Top of Source records

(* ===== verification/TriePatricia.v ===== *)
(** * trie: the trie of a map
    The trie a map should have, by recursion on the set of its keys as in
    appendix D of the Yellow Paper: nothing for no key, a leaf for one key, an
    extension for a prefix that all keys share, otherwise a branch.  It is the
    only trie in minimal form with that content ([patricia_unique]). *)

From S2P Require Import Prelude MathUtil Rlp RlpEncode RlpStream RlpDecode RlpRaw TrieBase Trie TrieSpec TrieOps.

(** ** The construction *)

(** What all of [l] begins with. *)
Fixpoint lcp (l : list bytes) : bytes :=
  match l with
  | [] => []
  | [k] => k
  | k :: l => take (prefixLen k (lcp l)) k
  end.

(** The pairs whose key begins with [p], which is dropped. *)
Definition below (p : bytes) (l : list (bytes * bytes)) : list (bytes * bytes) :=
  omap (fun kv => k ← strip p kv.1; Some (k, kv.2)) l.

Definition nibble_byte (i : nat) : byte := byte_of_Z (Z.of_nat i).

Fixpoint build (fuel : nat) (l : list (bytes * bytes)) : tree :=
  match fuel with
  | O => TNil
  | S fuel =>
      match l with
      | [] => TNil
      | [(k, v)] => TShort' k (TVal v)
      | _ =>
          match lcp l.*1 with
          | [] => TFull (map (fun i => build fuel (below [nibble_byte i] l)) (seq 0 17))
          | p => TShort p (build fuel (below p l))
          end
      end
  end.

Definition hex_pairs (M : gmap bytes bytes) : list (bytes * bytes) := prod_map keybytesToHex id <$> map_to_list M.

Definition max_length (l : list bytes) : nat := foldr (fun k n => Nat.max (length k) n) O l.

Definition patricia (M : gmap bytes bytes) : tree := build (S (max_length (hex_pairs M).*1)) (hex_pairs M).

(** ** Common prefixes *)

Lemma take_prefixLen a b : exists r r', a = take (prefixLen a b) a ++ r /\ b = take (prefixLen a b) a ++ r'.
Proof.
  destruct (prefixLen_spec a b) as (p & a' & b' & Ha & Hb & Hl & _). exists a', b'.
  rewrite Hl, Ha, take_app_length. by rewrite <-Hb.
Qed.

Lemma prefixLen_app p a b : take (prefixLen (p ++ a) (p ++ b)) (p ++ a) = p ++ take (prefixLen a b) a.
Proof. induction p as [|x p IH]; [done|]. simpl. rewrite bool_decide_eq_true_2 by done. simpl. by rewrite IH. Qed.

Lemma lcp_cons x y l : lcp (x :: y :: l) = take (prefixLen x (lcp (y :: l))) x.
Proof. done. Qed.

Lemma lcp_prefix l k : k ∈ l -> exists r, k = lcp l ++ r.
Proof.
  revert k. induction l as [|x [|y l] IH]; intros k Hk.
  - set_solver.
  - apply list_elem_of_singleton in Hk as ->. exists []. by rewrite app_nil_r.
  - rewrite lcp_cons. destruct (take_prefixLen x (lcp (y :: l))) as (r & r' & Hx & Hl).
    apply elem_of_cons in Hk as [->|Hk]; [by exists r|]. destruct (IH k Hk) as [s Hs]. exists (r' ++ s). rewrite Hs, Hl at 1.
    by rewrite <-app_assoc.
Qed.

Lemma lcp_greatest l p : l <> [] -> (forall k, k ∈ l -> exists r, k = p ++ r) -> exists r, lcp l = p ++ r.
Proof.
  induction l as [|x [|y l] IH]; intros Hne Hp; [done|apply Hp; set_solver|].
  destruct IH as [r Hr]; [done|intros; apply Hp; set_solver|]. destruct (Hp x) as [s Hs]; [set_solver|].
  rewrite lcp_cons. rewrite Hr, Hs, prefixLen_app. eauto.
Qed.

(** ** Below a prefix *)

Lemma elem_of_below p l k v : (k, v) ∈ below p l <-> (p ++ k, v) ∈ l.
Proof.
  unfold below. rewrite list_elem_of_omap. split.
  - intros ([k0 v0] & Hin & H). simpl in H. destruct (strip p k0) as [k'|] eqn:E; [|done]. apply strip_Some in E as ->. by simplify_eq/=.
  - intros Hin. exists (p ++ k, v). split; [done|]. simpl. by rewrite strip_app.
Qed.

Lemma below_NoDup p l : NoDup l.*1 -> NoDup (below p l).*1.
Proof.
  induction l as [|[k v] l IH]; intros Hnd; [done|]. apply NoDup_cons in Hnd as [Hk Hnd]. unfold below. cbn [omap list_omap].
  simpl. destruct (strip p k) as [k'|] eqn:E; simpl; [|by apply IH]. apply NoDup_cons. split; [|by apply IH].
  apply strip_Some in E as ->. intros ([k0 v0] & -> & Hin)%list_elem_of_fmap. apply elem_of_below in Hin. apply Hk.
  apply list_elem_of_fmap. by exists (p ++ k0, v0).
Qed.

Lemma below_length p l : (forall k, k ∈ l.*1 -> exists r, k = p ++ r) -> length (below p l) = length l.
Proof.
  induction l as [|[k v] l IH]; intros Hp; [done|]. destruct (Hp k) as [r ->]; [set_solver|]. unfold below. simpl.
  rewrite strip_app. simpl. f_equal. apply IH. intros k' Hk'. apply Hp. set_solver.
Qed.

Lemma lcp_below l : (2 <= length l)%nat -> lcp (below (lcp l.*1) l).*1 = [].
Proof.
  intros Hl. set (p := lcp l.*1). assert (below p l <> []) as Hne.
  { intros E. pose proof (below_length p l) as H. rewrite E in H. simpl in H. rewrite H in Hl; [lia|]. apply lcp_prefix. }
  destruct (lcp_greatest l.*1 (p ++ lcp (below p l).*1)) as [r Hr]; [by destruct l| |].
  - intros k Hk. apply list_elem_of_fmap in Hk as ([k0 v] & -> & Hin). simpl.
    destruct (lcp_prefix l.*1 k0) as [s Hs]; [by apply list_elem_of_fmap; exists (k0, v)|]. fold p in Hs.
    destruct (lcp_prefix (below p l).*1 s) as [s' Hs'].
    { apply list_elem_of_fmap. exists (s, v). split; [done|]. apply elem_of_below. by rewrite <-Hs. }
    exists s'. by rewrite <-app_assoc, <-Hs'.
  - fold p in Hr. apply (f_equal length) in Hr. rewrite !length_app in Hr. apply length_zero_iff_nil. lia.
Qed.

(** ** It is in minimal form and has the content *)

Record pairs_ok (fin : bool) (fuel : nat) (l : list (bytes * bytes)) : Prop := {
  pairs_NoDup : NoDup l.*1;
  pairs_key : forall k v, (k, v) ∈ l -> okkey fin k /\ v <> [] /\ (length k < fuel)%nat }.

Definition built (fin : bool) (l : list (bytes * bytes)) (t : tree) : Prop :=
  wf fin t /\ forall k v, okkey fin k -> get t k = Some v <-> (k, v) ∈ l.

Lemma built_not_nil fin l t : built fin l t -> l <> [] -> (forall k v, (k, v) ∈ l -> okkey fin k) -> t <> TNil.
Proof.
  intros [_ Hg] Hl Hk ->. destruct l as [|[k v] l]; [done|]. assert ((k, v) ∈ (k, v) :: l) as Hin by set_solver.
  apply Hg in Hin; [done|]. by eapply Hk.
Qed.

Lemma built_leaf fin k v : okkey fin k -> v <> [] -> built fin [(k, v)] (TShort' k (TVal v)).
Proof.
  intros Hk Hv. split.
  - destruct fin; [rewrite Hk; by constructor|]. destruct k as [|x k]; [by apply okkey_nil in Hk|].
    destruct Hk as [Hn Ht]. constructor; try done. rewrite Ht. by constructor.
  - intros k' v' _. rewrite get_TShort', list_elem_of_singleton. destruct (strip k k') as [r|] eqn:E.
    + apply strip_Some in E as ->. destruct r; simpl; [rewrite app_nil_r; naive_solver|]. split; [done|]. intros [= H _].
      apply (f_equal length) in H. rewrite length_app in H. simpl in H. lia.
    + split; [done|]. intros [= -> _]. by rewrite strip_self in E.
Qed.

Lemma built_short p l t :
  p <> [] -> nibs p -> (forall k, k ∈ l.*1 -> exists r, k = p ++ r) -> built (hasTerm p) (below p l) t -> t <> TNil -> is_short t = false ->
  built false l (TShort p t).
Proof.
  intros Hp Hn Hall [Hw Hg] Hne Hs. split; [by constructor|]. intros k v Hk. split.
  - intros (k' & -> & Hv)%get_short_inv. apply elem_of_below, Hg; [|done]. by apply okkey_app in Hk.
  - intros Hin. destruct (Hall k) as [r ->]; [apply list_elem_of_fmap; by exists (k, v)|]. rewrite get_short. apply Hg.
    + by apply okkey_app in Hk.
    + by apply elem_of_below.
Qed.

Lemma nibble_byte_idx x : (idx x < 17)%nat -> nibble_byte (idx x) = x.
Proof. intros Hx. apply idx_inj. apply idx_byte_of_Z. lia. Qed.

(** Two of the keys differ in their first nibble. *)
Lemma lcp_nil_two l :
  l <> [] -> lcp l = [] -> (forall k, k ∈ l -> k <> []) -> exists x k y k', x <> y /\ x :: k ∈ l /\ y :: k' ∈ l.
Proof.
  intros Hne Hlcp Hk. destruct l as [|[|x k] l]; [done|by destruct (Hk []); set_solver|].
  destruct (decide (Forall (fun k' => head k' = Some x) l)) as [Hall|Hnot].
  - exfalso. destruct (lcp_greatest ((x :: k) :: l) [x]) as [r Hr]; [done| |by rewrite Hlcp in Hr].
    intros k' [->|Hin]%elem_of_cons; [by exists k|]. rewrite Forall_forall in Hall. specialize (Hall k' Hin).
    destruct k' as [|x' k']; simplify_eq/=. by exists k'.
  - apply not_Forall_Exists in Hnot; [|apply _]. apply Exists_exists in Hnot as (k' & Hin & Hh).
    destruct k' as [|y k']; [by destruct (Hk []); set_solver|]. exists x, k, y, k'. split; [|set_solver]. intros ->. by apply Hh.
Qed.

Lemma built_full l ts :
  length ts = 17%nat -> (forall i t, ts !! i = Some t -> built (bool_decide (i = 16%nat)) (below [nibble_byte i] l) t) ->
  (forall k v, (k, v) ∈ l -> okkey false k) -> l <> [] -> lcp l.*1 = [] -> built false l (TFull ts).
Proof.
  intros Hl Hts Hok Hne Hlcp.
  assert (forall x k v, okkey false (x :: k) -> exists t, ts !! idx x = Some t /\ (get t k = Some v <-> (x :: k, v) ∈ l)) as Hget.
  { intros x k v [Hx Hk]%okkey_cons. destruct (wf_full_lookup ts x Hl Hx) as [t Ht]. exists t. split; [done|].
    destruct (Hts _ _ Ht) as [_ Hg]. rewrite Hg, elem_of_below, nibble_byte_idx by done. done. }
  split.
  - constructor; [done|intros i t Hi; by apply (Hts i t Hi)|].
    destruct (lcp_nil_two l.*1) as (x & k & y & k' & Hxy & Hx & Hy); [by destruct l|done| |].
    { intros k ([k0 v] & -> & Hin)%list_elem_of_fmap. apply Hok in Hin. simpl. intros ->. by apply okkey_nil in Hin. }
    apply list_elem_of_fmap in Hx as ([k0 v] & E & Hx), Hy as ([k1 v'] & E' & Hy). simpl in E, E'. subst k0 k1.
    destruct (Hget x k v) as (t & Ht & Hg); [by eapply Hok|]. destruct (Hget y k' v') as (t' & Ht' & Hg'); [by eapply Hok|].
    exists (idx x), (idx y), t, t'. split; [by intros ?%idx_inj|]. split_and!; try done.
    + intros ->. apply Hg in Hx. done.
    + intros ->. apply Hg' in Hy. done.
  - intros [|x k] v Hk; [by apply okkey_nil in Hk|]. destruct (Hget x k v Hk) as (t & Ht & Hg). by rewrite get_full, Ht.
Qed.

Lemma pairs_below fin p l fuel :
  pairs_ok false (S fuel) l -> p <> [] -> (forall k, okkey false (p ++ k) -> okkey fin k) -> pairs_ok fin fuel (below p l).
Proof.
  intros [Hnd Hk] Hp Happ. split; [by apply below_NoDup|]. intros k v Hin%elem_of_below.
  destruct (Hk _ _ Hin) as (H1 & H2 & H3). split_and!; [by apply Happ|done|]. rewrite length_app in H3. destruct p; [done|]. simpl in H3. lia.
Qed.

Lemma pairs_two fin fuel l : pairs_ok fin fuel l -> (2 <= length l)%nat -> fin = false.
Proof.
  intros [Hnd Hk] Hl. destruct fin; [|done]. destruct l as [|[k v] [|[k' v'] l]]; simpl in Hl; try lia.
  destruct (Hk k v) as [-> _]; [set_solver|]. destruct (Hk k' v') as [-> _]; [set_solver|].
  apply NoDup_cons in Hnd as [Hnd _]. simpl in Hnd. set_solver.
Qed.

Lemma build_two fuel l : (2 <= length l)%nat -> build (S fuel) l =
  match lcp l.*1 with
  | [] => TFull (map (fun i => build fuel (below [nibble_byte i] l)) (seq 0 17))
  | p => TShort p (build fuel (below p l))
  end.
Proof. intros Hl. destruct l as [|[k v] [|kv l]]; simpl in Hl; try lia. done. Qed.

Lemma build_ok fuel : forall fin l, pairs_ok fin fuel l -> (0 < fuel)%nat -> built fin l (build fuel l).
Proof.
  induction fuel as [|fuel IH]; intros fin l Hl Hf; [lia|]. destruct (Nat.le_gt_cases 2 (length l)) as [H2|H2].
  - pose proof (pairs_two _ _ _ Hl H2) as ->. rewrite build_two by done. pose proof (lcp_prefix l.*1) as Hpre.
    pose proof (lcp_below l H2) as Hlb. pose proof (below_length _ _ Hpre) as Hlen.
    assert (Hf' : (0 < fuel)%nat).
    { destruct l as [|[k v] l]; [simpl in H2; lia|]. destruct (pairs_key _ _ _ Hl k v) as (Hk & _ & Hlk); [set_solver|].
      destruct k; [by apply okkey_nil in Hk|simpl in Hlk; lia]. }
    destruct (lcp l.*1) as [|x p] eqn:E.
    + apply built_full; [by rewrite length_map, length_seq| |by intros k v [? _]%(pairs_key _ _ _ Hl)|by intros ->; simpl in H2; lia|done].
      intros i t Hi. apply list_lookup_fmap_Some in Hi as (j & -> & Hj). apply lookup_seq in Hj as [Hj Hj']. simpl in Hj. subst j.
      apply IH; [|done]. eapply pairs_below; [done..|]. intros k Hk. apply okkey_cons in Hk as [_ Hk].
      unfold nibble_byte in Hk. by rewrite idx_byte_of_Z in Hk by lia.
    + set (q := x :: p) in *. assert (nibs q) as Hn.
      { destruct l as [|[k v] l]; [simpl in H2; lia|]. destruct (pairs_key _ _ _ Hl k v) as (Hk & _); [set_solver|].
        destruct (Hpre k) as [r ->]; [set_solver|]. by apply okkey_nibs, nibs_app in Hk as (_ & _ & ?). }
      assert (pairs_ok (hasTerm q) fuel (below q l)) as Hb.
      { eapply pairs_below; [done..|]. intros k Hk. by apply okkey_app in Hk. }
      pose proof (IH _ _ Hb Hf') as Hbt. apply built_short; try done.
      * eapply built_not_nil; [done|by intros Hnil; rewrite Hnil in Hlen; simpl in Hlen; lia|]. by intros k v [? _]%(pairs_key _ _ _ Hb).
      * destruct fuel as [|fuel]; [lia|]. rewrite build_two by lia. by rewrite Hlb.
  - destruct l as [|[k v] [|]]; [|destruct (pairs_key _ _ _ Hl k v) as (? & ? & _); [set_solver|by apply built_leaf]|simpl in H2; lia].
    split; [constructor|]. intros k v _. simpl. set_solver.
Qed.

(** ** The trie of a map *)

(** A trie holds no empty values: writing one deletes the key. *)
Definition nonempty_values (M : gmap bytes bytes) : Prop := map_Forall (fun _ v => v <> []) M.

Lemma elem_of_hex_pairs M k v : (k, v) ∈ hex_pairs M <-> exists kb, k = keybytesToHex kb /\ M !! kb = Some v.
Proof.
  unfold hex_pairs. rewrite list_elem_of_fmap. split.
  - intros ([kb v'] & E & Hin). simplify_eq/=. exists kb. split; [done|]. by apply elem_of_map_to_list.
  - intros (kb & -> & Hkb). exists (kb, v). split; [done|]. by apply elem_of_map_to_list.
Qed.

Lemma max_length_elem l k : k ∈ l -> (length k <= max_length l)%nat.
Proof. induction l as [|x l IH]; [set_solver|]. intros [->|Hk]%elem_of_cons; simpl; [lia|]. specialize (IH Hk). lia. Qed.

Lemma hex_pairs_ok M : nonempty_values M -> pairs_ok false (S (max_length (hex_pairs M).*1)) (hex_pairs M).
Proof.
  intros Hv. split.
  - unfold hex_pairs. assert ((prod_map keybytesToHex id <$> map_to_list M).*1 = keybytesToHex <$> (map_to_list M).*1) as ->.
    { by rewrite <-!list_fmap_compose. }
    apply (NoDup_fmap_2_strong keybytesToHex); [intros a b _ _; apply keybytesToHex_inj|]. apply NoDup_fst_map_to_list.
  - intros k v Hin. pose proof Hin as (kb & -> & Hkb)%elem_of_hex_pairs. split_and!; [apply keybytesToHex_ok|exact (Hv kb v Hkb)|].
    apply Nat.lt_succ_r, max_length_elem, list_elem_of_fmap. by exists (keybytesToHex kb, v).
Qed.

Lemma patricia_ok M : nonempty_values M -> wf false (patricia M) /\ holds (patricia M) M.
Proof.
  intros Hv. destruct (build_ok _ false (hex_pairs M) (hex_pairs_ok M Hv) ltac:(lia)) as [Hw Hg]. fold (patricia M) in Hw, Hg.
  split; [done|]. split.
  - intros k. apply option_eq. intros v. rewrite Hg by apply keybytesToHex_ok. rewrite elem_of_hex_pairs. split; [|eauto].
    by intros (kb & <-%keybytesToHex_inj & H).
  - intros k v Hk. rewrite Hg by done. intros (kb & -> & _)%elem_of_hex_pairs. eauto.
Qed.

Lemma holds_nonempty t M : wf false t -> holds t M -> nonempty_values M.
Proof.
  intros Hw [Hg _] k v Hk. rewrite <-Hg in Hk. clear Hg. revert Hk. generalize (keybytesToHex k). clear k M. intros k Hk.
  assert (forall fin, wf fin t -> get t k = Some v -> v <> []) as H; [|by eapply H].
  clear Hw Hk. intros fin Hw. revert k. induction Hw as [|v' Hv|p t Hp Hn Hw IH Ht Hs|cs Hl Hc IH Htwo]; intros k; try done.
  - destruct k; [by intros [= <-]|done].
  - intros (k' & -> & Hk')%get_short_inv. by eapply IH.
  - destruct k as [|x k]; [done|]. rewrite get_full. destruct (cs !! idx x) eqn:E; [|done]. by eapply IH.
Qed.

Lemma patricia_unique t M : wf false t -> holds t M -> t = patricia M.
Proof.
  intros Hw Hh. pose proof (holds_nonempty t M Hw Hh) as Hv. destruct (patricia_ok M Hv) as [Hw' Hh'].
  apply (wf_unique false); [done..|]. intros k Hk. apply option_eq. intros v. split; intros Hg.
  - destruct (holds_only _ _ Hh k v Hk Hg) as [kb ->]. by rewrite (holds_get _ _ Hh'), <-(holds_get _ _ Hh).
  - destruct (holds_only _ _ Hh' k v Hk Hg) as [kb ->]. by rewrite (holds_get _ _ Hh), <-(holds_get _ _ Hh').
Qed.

Bottom of Source records

__What you should do__
Where in the listing does the string "hasTerm" appear? Copy every line that has it.

__Result for this exercise__
  p <> [] -> nibs p -> (forall k, k ∈ l.*1 -> exists r, k = p ++ r) -> built (hasTerm p) (below p l) t -> t <> TNil -> is_short t = false ->
      assert (pairs_ok (hasTerm q) fuel (below q l)) as Hb.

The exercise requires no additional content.